All this was done to prepare for an invasion that not only never came, it was a strategic impossibility. The Japanese had too few ships to consider invading the American mainland, and the closest they came was an attack by a submarine’s single cannon on an oil field near Santa Barbara. This caused less than $500 in damage, and another attack on Oregon was even less destructive. The anti-aircraft guns around Palos Verdes were fired only once, during an event called The Great LA Air Raid of 1942 – a false alarm probably triggered by a stray weather balloon.
After the war the Peninsula was made ready for a new enemy: the Soviets. Though these fortifications were more recent, they were made in greater secrecy so are perhaps even less known to locals.
“I don’t even remember when I became aware that there had been a Nike missile facility here. The Palos Verdes City Hall was the administrative building for the LA 55 Nike battery, and the City Yard sits atop the underground magazines where the missiles were stored. What you can see from the surface is a flat concrete surface with a couple of steel doors that were opened so the missiles could be raised. Having those missiles here didn’t make the Palos Verdes area much more of a target than any other area. During the Cold War all cities were surrounded by Nike batteries, not just LA. The missiles were designed to target bombers, so they had to cover a lot more territory than the coastal batteries did.”
The missiles were never fired, and the last ones were removed from the Peninsula in 1974. Like every previous installation, these left concrete pads, roads to nowhere, and other signs of their existence. Shneer’s book includes numerous photos of these sites, both in their heyday and now. You may be surprised how many you have seen but never identified before. This is a common reaction, says Shneer.

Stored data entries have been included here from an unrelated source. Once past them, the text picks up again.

(* ===== verification/DashboardPage.v ===== *)
(** * The scripts in the dashboard pages

    What the pages do in the browser: the check boxes and radio buttons, the
    selections kept in the local storage, and which traces are shown.  The plot
    is its list of flags, one per trace, which [Plotly.newPlot] takes from the
    traces and [Plotly.restyle] replaces; a JSON number is a double.  [Number] of
    a text that is not a decimal numeral is NaN.  Only these scripts write to
    their storage key. *)

From Stdlib Require Import Ascii SpecFloat.
From S2P Require Import Prelude PyFloat PyVal Json JsonOut PyColl.

Local Open Scope Z_scope.

Module DashboardPage.

(** ** JavaScript values *)

(** [Number(s)] *)
Definition js_number (s : string) : float :=
  match scan_number s with
  | Some (JInt z, "") => f_normalize z 0
  | Some (JFloat f, "") => f
  | _ => S754_nan
  end.

(** A number of the page's JSON *)
Definition js_float (v : json) : option float :=
  match v with
  | JInt z => Some (f_normalize z 0)
  | JFloat f => Some f
  | _ => None
  end.

(** [Array.includes] takes NaN for equal to itself. *)
Definition same_value_zero (a b : float) : bool :=
  match a, b with
  | S754_nan, S754_nan => true
  | _, _ => f_eqb a b
  end.

(** [l.includes(v)] for an array of numbers, and for one of strings *)
Definition includes_number (l : list float) (v : json) : bool :=
  match js_float v with
  | Some f => existsb (same_value_zero f) l
  | None => false
  end.

Definition includes_text (l : list string) (v : json) : bool :=
  match v with JStr s => bool_decide (s ∈ l) | _ => false end.

(** [meta.key]; [undefined] is [None] *)
Definition prop (key : string) (meta : json) : option json := as_dict meta ≫= dget key.
Definition prop_is (key text : string) (meta : json) : bool :=
  match prop key meta with Some (JStr s) => bool_decide (s = text) | _ => false end.
Definition prop_in (key : string) (includes : json → bool) (meta : json) : bool :=
  match prop key meta with Some v => includes v | None => false end.

(** ** Controls *)

Record box : Type := Box {
  b_value : string;
  b_checked : bool;
}.

(** The groups of boxes by name, in the order of the document *)
Abbreviation controls := (dict (list box)).

Definition boxes (name : string) (c : controls) : list box := default [] (dget name c).

Definition checked_values (bs : list box) : list string := b_value <$> filter (λ b, b_checked b = true) bs.

Definition getCheckedValues (name : string) (c : controls) : list string :=
  checked_values (boxes name c).

(** What [saveSelections] stores: the checked values of every group that has
    boxes *)
Definition saveSelections (c : controls) : dict (list string) :=
  omap (λ '(name, bs), match bs with [] => None | _ => Some (name, checked_values bs) end) c.

(** [cbs.forEach(cb => cb.checked = chosen(cb.value))] *)
Definition check_boxes (chosen : string → bool) (bs : list box) : list box :=
  map (λ b, Box (b_value b) (chosen (b_value b))) bs.

Definition update_group (name : string) (f : list box → list box) (c : controls) : controls :=
  map (λ '(n, bs), (n, if bool_decide (n = name) then f bs else bs)) c.

(** One entry of the saved selections *)
Definition restore_group (c : controls) (entry : string * list string) : controls * bool :=
  let '(name, values) := entry in
  let valid := filter (λ v, v ∈ b_value <$> boxes name c) values in
  match boxes name c, valid with
  | [], _ | _, [] => (c, false)
  | _, _ => (update_group name (check_boxes (λ v, bool_decide (v ∈ valid))) c, true)
  end.

Definition restoreSelections (saved : option (dict (list string))) (c : controls) : controls * bool :=
  match saved with
  | None => (c, false)
  | Some saved =>
      foldl (λ '(c, restored) entry,
        let '(c', r) := restore_group c entry in (c', restored || r)) (c, false) saved
  end.

(** ** The dashboard *)

(** The selection the traces are filtered by *)
Definition shown (c : controls) (meta : json) : bool :=
  let selQueueType := getCheckedValues "queue_type" c in
  let selStrategy := getCheckedValues "strategy" c in
  let selBatch := js_number <$> getCheckedValues "batch_size" c in
  let selConc := js_number <$> getCheckedValues "concurrency" c in
  if prop_is "subplot" "latency_median" meta || prop_is "subplot" "latency_p99" meta then
    prop_in "queue_type" (includes_text selQueueType) meta
  else
    prop_in "queue_type" (includes_text selQueueType) meta &&
    prop_in "strategy" (includes_text selStrategy) meta &&
    prop_in "batch_size" (includes_number selBatch) meta &&
    prop_in "concurrency" (includes_number selConc) meta.

(** The first visible trace of each label on the message-rate plot has a legend. *)
Fixpoint legends (seen : list string) (l : list (json * bool)) : list bool :=
  match l with
  | [] => []
  | (meta, visible) :: l =>
      match prop "label" meta with
      | Some (JStr label) =>
          if visible && prop_is "subplot" "msg_rate" meta && negb (bool_decide (label = "")) &&
             negb (bool_decide (label ∈ seen))
          then true :: legends (label :: seen) l
          else false :: legends seen l
      | _ => false :: legends seen l
      end
  end.

(** The page in the browser: the metadata and the groups as the document has
    them, the state of the boxes, the storage, and the flags of the plot *)
Record page : Type := Page {
  pg_metadata : list json;
  pg_document : controls;
  pg_initial : list bool * list bool;
  pg_controls : controls;
  pg_storage : option (dict (list string));
  pg_visible : list bool;
  pg_legend : list bool;
}.

Definition updatePlot (p : page) : page :=
  let visibility := shown (pg_controls p) <$> pg_metadata p in
  Page (pg_metadata p) (pg_document p) (pg_initial p) (pg_controls p)
    (Some (saveSelections (pg_controls p))) visibility
    (legends [] (zip (pg_metadata p) visibility)).

Definition set_controls (c : controls) (p : page) : page :=
  Page (pg_metadata p) (pg_document p) (pg_initial p) c (pg_storage p) (pg_visible p) (pg_legend p).

Definition selectAll (name : string) (p : page) : page :=
  updatePlot (set_controls (update_group name (check_boxes (λ _, true)) (pg_controls p)) p).

Definition selectNone (name : string) (p : page) : page :=
  updatePlot (set_controls (update_group name (check_boxes (λ _, false)) (pg_controls p)) p).

(** A click on the box at position [i] of a group *)
Definition flip (i : nat) (bs : list box) : list box :=
  alter (λ b, Box (b_value b) (negb (b_checked b))) i bs.

Definition change (name : string) (i : nat) (p : page) : page :=
  updatePlot (set_controls (update_group name (flip i) (pg_controls p)) p).

(** Opening the page: the boxes and the flags of the document, then the stored
    selections *)
Definition open_page (storage : option (dict (list string))) (metadata : list json)
    (document : controls) (initial : list bool * list bool) : page :=
  let p := Page metadata document initial document storage initial.1 initial.2 in
  let '(c, restored) := restoreSelections storage document in
  let p := set_controls c p in
  if restored then updatePlot p else p.

Definition reload (p : page) : page :=
  open_page (pg_storage p) (pg_metadata p) (pg_document p) (pg_initial p).

(** What the user does *)
Inductive event : Type :=
  | Change (name : string) (i : nat)
  | SelectAll (name : string)
  | SelectNone (name : string)
  | Reload.

Inductive step : page → event → page → Prop :=
  | step_change p name i : step p (Change name i) (change name i p)
  | step_all p name : step p (SelectAll name) (selectAll name p)
  | step_none p name : step p (SelectNone name) (selectNone name p)
  | step_reload p : step p Reload (reload p).

Inductive steps : page → list event → page → Prop :=
  | steps_nil p : steps p [] p
  | steps_cons p e p' es p'' : step p e p' → steps p' es p'' → steps p (e :: es) p''.

(** ** The heatmap *)

(** [parseInt(s)] of a text that starts with a sign or a digit *)
Definition parseInt (s : string) : float :=
  let '(neg, r) := match expect "-" s with Some r => (true, r) | None => (false, s) end in
  match take_digits r with
  | ("", _) => S754_nan
  | (ds, _) => f_normalize ((if neg : bool then Z.opp else id) (dec_val ds)) 0
  end.

(** The value of the selected radio button of each group *)
Abbreviation radios := (dict string).

(** [saveSelections] of the heatmap: the selected value of every group that has
    radio buttons *)
Definition saveRadios (groups : dict (list string)) (c : radios) : dict (option string) :=
  omap (λ '(name, values), match values with [] => None | _ => Some (name, dget name c) end) groups.

(** Saved values that are missing, empty or no longer offered are skipped. *)
Definition restore_radio (groups : dict (list string)) (c : radios) (entry : string * option string)
    : radios * bool :=
  match entry with
  | (name, Some value) =>
      if negb (bool_decide (value = "")) && bool_decide (value ∈ default [] (dget name groups))
      then (dset name value c, true) else (c, false)
  | (_, None) => (c, false)
  end.

Definition restoreRadios (groups : dict (list string)) (saved : option (dict (option string)))
    (c : radios) : radios * bool :=
  match saved with
  | None => (c, false)
  | Some saved =>
      foldl (λ '(c, restored) entry,
        let '(c', r) := restore_radio groups c entry in (c', restored || r)) (c, false) saved
  end.

(** [a === b] for a number of the page's JSON *)
Definition strict_number (v : json) (f : float) : bool :=
  match js_float v with Some g => f_eqb g f | None => false end.

Definition heat_shown (c : radios) (meta : json) : bool :=
  let selected key v := match v, dget key c with
                        | JStr s, Some t => bool_decide (s = t)
                        | _, _ => false
                        end in
  prop_in "queue_type" (selected "queue_type") meta &&
  prop_in "strategy" (selected "strategy") meta &&
  prop_in "size" (λ v, strict_number v (parseInt (default "null" (dget "size" c)))) meta &&
  prop_in "metric" (selected "metric") meta.

(** [updateHeatmap]: the flags of the plot, its title and the label of its
    horizontal axis *)
Definition updateHeatmap (metadata : list json) (c : radios) : list bool * string * string :=
  let visibility := heat_shown c <$> metadata in
  let pipelined := bool_decide (dget "strategy" c = Some "pipelined_batch") in
  let title :=
    match filter (λ meta, heat_shown c meta = true) metadata with
    | meta :: _ =>
        cat [default "null" (dget "queue_type" c); " | ";
             if pipelined then "Pipelined Batch" else "Burst-Batch"; ": ";
             py_str (default JNull (prop "metric_label" meta))]
    | [] => "Batch Heatmap"
    end in
  (visibility, title, if pipelined then "Concurrency" else "Burst Count").
End DashboardPage.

“When I give talks on the subject and show the old installations, people say, “I remember playing on that in my youth, and I never knew what it was.” At no point did they consider doing any research to find out. It’s a blind spot that almost all of us have.”
These signs are almost everywhere on the Peninsula, but are invisible until someone calls them to our attention. Jim Shneer has seen what the rest of us missed, and his book is an odd and compelling look at the days when Palos Verdes was all that stood between Los Angeles and enemy invasion.
“Exploring the Military History of Fort MacArthur and Palos Verdes” is available on Amazon and other online bookstores.